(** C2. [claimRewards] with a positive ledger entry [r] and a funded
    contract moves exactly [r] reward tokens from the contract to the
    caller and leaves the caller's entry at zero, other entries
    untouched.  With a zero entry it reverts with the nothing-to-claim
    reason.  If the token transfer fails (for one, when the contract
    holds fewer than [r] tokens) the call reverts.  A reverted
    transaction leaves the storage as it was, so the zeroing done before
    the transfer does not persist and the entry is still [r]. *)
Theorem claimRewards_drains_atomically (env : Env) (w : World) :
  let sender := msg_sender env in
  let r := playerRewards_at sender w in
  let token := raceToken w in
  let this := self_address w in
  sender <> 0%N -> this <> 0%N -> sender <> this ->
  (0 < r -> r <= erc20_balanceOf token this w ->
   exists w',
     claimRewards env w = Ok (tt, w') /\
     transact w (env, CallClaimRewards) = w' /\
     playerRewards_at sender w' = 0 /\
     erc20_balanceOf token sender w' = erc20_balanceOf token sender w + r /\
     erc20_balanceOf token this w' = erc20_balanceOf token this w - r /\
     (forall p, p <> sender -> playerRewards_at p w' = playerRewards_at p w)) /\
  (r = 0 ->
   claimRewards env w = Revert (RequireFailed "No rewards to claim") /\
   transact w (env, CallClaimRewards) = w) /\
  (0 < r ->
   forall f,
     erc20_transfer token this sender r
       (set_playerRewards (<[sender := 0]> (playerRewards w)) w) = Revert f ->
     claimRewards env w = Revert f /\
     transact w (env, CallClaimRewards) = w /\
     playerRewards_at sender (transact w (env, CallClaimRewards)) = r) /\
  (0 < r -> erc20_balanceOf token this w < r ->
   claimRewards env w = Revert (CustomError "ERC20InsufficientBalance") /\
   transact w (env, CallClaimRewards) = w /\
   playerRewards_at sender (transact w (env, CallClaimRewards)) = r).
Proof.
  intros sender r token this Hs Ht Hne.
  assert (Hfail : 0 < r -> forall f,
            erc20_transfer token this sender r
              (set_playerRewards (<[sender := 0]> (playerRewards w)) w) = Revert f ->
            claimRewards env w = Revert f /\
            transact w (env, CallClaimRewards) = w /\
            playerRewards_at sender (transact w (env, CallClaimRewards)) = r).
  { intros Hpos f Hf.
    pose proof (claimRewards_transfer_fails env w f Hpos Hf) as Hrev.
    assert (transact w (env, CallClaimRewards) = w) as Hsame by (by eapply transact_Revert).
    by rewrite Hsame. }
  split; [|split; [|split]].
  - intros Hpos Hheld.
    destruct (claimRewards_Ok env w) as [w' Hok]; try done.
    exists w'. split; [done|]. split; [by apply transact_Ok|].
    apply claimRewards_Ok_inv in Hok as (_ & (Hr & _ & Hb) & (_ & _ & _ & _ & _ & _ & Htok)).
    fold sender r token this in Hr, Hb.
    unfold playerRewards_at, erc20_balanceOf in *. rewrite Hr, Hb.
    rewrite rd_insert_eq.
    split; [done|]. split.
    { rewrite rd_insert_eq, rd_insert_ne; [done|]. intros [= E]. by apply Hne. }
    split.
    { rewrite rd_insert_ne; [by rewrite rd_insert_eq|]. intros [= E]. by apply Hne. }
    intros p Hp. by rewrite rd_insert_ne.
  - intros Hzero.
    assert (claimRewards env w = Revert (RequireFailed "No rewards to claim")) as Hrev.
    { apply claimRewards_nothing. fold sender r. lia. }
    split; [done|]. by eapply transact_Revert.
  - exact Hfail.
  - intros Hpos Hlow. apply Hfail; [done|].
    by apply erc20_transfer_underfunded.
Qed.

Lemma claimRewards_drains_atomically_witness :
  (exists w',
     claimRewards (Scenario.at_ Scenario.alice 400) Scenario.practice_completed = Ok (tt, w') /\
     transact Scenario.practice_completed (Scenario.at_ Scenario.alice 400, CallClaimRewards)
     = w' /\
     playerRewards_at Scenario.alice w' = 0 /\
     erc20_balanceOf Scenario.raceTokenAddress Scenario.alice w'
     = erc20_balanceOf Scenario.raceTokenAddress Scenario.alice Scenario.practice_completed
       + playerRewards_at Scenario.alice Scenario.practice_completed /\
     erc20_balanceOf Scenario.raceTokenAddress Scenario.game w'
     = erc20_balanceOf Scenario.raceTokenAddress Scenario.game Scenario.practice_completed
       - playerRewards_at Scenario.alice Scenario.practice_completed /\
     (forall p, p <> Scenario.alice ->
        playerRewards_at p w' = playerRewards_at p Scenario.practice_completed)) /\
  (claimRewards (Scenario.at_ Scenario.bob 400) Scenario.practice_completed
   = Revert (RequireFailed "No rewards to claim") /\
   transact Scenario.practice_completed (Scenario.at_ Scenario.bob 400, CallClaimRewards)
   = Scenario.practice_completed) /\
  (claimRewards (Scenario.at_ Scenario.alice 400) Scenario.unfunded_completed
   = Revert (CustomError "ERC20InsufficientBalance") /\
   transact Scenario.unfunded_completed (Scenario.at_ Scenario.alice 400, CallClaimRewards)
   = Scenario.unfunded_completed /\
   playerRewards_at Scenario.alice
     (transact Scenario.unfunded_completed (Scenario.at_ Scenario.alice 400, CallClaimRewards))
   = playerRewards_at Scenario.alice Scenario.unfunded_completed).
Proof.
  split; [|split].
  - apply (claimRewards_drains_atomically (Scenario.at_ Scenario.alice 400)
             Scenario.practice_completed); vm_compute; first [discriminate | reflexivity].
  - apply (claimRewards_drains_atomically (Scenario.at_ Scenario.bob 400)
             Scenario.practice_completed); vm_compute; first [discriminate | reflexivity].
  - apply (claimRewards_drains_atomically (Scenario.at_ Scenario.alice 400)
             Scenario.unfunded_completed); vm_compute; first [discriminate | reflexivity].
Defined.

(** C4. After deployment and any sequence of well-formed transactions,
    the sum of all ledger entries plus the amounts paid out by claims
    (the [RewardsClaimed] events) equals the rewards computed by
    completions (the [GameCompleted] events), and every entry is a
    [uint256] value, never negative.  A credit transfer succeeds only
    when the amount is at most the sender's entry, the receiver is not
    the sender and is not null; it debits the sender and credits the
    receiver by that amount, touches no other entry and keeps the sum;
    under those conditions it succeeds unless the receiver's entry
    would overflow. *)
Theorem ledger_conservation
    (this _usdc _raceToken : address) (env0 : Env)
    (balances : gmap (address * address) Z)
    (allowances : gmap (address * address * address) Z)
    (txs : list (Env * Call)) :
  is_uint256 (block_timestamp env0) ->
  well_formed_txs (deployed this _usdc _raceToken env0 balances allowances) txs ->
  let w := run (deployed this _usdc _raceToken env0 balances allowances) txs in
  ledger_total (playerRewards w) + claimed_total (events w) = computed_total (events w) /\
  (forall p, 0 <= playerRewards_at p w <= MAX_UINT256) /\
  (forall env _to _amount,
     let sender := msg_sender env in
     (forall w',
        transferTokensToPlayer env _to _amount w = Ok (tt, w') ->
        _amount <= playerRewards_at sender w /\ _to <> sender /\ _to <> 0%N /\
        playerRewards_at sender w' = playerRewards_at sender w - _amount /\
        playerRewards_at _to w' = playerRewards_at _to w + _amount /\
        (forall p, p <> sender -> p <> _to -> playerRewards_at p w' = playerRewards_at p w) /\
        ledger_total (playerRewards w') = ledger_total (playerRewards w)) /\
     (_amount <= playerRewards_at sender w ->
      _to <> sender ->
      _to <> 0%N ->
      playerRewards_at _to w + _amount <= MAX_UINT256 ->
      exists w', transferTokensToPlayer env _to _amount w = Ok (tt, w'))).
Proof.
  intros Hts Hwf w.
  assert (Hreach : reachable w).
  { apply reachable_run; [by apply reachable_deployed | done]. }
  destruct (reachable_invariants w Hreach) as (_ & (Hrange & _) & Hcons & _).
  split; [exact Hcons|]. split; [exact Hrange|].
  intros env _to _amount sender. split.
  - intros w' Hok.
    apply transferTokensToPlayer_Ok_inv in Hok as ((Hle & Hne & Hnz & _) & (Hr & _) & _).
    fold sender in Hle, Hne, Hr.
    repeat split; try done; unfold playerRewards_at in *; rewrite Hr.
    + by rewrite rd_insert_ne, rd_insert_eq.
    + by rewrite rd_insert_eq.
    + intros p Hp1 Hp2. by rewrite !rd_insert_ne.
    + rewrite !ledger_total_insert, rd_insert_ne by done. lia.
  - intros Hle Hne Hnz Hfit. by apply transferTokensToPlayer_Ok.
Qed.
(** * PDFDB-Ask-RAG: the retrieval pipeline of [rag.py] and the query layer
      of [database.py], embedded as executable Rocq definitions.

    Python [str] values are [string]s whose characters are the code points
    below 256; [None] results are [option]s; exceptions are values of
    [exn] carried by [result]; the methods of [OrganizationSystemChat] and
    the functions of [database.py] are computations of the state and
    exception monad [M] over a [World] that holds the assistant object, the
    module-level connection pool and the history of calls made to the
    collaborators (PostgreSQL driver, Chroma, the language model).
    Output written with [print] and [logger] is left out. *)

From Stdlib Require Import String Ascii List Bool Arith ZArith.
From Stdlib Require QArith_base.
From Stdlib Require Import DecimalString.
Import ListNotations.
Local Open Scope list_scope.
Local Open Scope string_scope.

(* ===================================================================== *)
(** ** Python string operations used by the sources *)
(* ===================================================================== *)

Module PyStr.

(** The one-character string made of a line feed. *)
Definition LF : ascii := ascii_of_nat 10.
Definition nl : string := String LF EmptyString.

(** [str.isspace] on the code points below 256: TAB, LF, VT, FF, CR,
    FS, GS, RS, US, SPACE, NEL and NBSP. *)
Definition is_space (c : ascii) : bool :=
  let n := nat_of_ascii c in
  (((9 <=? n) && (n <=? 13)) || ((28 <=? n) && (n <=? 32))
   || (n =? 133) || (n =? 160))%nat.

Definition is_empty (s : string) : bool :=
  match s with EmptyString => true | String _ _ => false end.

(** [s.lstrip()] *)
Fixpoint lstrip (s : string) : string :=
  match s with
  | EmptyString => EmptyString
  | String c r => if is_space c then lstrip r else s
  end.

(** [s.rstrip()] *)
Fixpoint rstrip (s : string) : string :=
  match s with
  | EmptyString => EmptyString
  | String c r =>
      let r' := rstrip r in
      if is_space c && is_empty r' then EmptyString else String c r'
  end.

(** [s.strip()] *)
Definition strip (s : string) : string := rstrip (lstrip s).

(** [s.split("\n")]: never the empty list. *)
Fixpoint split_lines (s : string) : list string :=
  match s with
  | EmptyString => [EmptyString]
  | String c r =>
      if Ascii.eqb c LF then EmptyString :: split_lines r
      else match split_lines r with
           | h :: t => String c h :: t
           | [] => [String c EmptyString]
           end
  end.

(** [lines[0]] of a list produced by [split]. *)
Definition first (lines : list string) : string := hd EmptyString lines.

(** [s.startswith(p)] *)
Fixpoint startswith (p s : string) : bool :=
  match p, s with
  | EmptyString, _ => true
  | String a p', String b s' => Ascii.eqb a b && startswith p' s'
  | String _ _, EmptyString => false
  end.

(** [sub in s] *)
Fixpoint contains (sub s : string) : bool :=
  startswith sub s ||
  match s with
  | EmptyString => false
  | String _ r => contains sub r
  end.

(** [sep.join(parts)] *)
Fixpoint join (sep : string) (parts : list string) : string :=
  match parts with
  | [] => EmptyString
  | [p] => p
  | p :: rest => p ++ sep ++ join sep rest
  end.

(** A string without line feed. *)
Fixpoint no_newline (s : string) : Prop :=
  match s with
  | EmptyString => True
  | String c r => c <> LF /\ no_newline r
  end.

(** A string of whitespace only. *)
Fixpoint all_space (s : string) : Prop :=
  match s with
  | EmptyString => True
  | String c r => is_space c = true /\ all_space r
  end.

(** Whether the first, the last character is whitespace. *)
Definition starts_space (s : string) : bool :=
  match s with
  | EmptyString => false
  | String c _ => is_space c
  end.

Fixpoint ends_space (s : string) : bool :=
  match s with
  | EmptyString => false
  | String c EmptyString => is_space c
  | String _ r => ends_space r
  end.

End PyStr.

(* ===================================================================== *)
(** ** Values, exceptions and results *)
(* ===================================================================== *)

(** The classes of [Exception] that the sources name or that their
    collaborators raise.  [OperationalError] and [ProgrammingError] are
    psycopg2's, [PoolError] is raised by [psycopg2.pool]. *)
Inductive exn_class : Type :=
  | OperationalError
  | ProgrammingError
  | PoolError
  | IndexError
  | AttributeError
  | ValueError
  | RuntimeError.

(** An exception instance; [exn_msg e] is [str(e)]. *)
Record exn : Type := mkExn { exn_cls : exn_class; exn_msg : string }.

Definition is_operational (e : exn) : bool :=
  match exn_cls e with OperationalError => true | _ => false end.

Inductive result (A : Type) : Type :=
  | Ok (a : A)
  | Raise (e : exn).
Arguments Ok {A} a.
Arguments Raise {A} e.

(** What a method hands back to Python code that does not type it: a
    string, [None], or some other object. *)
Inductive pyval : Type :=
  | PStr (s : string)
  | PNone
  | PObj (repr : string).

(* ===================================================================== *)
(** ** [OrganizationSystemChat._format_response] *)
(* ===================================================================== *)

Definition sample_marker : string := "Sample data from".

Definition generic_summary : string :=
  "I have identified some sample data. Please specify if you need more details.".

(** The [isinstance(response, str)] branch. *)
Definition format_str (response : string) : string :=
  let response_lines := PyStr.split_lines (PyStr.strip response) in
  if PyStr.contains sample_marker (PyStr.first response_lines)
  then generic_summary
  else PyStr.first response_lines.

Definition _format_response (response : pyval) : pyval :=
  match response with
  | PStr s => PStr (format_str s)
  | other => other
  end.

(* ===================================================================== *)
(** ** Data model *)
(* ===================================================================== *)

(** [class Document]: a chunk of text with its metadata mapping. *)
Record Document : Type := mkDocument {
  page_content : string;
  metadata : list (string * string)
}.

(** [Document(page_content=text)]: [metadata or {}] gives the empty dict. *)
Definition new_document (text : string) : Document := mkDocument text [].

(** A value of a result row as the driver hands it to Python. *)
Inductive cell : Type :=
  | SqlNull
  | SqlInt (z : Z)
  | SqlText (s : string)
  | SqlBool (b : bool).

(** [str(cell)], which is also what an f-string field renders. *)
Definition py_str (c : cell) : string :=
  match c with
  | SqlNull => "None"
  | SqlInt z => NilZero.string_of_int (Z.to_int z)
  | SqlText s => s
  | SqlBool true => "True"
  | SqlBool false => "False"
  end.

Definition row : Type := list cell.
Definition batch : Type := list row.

#####

Work required
In the records above, some lines hold the word "entries"; copy each such line.

Result of this exercise
    caller and leaves the caller's entry at zero, other entries
    the sum of all ledger entries plus the amounts paid out by claims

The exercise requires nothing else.